We treated our skin for the infestation that were actually there, as these birds had left us infested with all of the stages of ticks, including the larvae and nymphs which cannot be seen, even though they infest and feed in multiples, while at the same time vectoring us with these infections, as well as the mites and lice which gave us the co-infections such as Rickettsia and Borrelia recurrentist, which are contagious from human to human, this stage of the disease was being dangerously mis-diagnosed as DOP by the quacks here in Australia.
In the meantime we infected the rest of our immediate family because we were told there was no such human to human contagion issues, just another deadly myth put out by those responsible and who make money from our suffering.
Once we took an 8 month course of a cocktail of antibiotics including all the relevant cyst busters etc, my husband intense pain stopped fairly quickly but it took 8 months of this for our intense fatigue, brian fog as well as my fibrioids and cysts that accumulated in and on my uterus and ovaries and caused, what was being diagnosed as Chrones and IBS, to disintergrate and leave my body.
Yes I watched this leave my body through menstrual cycles once I started the appropriate treatment and now do not have the, wishing I was dead pain and problems that the Borrelia infections caused me 10 plus days out of every month, etc.

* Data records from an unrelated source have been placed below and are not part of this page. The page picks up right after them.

(* ===== verification/BTree.v ===== *)
(** * Ordered maps (std::collections::BTreeMap with integer keys)

    A [BTreeMap] is the list of its entries in strictly increasing key order:
    what its iterators yield.  Used for the out-of-order segments of a TCP
    direction and for the pending calls of the turn tracker. *)

From Stdlib Require Import ZArith Lia.
From stdpp Require Import base gmap sets list sorting.
From S2P Require Import Prelude.

Open Scope Z_scope.

Section BTree.
Context {A : Type}.

Abbreviation btree := (list (Z * A)).

(** [insert]: the value under an existing key is replaced. *)
Fixpoint bt_insert (k : Z) (v : A) (m : btree) : btree :=
  match m with
  | [] => [(k, v)]
  | (k', v') :: m' =>
      if k <? k' then (k, v) :: m
      else if k =? k' then (k, v) :: m'
      else (k', v') :: bt_insert k v m'
  end.

Fixpoint bt_lookup (k : Z) (m : btree) : option A :=
  match m with
  | [] => None
  | (k', v') :: m' => if k =? k' then Some v' else bt_lookup k m'
  end.

Fixpoint bt_remove (k : Z) (m : btree) : btree :=
  match m with
  | [] => []
  | (k', v') :: m' => if k =? k' then m' else (k', v') :: bt_remove k m'
  end.

(** Keys strictly increase. *)
Definition bt_ok (m : btree) : Prop := StronglySorted (λ x y, x.1 < y.1) m.

Lemma bt_ok_cons (x : Z * A) (m : btree) :
  bt_ok (x :: m) ↔ bt_ok m ∧ Forall (λ y, x.1 < y.1) m.
Proof.
  split; [by inversion 1|]. intros [? ?]. by constructor.
Qed.

Lemma elem_of_bt_insert (k : Z) (v : A) (m : btree) (x : Z * A) :
  x ∈ bt_insert k v m → x = (k, v) ∨ x ∈ m.
Proof.
  induction m as [|[k' v'] m IH]; simpl; [set_solver|].
  destruct (k <? k'); [set_solver|]. destruct (k =? k'); set_solver.
Qed.

Lemma bt_insert_ok (k : Z) (v : A) (m : btree) : bt_ok m → bt_ok (bt_insert k v m).
Proof.
  induction m as [|[k' v'] m IH]; intros Hok; simpl; [by repeat constructor|].
  apply bt_ok_cons in Hok as [Hok Hf]. simpl in Hf.
  destruct (Z.ltb_spec k k').
  - apply bt_ok_cons. split; [by apply bt_ok_cons|]. constructor; [done|].
    eapply Forall_impl; [exact Hf|]. simpl. lia.
  - destruct (Z.eqb_spec k k') as [->|]; [by apply bt_ok_cons|].
    apply bt_ok_cons. split; [by apply IH|]. apply Forall_forall. intros x Hx.
    apply elem_of_bt_insert in Hx as [->|Hx]; simpl; [lia|].
    rewrite Forall_forall in Hf. by apply Hf.
Qed.

Lemma bt_insert_elem (k : Z) (v : A) (m : btree) (x : Z * A) :
  bt_ok m → x ∈ bt_insert k v m ↔ x = (k, v) ∨ (x ∈ m ∧ x.1 ≠ k).
Proof.
  induction m as [|[k' v'] m IH]; intros Hok; simpl; [set_solver|].
  apply bt_ok_cons in Hok as [Hok Hf]. simpl in Hf. rewrite Forall_forall in Hf.
  destruct (Z.ltb_spec k k').
  - rewrite !elem_of_cons. split; [|tauto].
    intros [->|[->|Hx]]; [by left|right; simpl; split; [by left|lia]|].
    right. split; [by right|]. specialize (Hf _ Hx). lia.
  - destruct (Z.eqb_spec k k') as [->|].
    + rewrite !elem_of_cons. split.
      * intros [->|Hx]; [by left|]. right. split; [by right|]. specialize (Hf _ Hx). lia.
      * intros [->|[[->|Hx] Hne]]; [by left|done|by right].
    + rewrite !elem_of_cons, IH by done. split.
      * intros [->|[->|[Hx Hne]]]; [right; simpl; split; [by left|lia]|by left|].
        right. split; [by right|done].
      * intros [->|[[->|Hx] Hne]]; [right; by left|by left|right; by right].
Qed.

Lemma bt_insert_length (k : Z) (v : A) (m : btree) :
  (length (bt_insert k v m) <= S (length m))%nat.
Proof.
  induction m as [|[k' v'] m IH]; simpl; [lia|].
  destruct (k <? k'); [simpl; lia|]. destruct (k =? k'); simpl; lia.
Qed.

Lemma bt_remove_head (k : Z) (v : A) (m : btree) : bt_remove k ((k, v) :: m) = m.
Proof. simpl. by rewrite Z.eqb_refl. Qed.

Lemma bt_remove_incl (k : Z) (m : btree) (x : Z * A) : x ∈ bt_remove k m → x ∈ m.
Proof.
  induction m as [|[k' v'] m IH]; simpl; [done|]. destruct (k =? k'); set_solver.
Qed.

Lemma bt_remove_ok (k : Z) (m : btree) : bt_ok m → bt_ok (bt_remove k m).
Proof.
  induction m as [|[k' v'] m IH]; intros Hok; simpl; [done|].
  apply bt_ok_cons in Hok as [Hok Hf]. destruct (k =? k'); [done|].
  apply bt_ok_cons. split; [by apply IH|]. apply Forall_forall. intros x Hx.
  rewrite Forall_forall in Hf. apply Hf. by eapply bt_remove_incl.
Qed.

Lemma bt_remove_length (k : Z) (m : btree) : (length (bt_remove k m) <= length m)%nat.
Proof.
  induction m as [|[k' v'] m IH]; simpl; [lia|]. destruct (k =? k'); simpl; lia.
Qed.

Lemma bt_lookup_elem (k : Z) (m : btree) (v : A) : bt_lookup k m = Some v → (k, v) ∈ m.
Proof.
  induction m as [|[k' v'] m IH]; simpl; [done|].
  destruct (Z.eqb_spec k k') as [->|]; [intros [= ->]; by left|]. right. by apply IH.
Qed.

Lemma bt_lookup_insert (k0 k : Z) (v : A) (m : btree) :
  bt_lookup k0 (bt_insert k v m) = if k0 =? k then Some v else bt_lookup k0 m.
Proof.
  induction m as [|[k' v'] m IH]; [done|]. cbn [bt_insert].
  destruct (k <? k'); [done|]. destruct (Z.eqb_spec k k') as [->|Hne]; cbn [bt_lookup].
  - by destruct (k0 =? k').
  - rewrite IH. destruct (Z.eqb_spec k0 k') as [->|]; [|done].
    by destruct (Z.eqb_spec k' k); [lia|].
Qed.

Lemma bt_elem_lookup (k : Z) (m : btree) (v : A) :
  bt_ok m → (k, v) ∈ m → bt_lookup k m = Some v.
Proof.
  induction m as [|[k' v'] m IH]; intros Hok Hin; simpl; [by apply not_elem_of_nil in Hin|].
  apply bt_ok_cons in Hok as [Hok Hf]. rewrite Forall_forall in Hf.
  apply elem_of_cons in Hin as [[= <- <-]|Hin]; [by rewrite Z.eqb_refl|].
  specialize (Hf _ Hin). simpl in Hf. destruct (Z.eqb_spec k k'); [lia|]. by apply IH.
Qed.

Lemma bt_lookup_below (k : Z) (m : btree) : Forall (λ e, k < e.1) m → bt_lookup k m = None.
Proof.
  induction 1 as [|[k' v'] m Hk Hm IH]; simpl; [done|]. cbn in Hk.
  by destruct (Z.eqb_spec k k'); [lia|].
Qed.
End BTree.

#[export] Hint Resolve bt_insert_ok bt_remove_ok : heron.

If I had not looked into this myself, forced to as my husband was dying but being refused relevant, adequate or beneficial treatment, he would be either dead or at the very least in a wheel chair still in agony with barely no right leg left from atrophy, or on a quacks prescription of drugs for pain and psychological issues for what little time they would have left him.
And I would still be in pain 10 days a month plus, not being able to eat most foods etc, with no quality of life, plus we would have a more advanced stage of chronic Lyme disease.
I was being told by these Doctors that becasue I was over 30, I should just expect to be suffering as horrendously as I was with an accumulation of fibroids and cysts that were not there before I was vectored with Borrelia infections.
I would like to thank, from the bottom of my heart, people like Allison DeLong, ILADS and the many others, including the Doctors who go out on a limb to do what they took an oath to do, even when the going gets tough.
You are the ones who are changing the course of this inhumane maltreatment and torture, that one would not believe human beings were capable of doing to other human beings, due to them creating, perpetuating and allowing this diabolical treatment of humankind to continue.
Leading to nothing less than genocide, not only for us but our innocent beautiful little children who continually suffer and who have had their youth, health and quality of life stolen from them.
Thank you, what goes around come around and your children will be so proud of your legacy.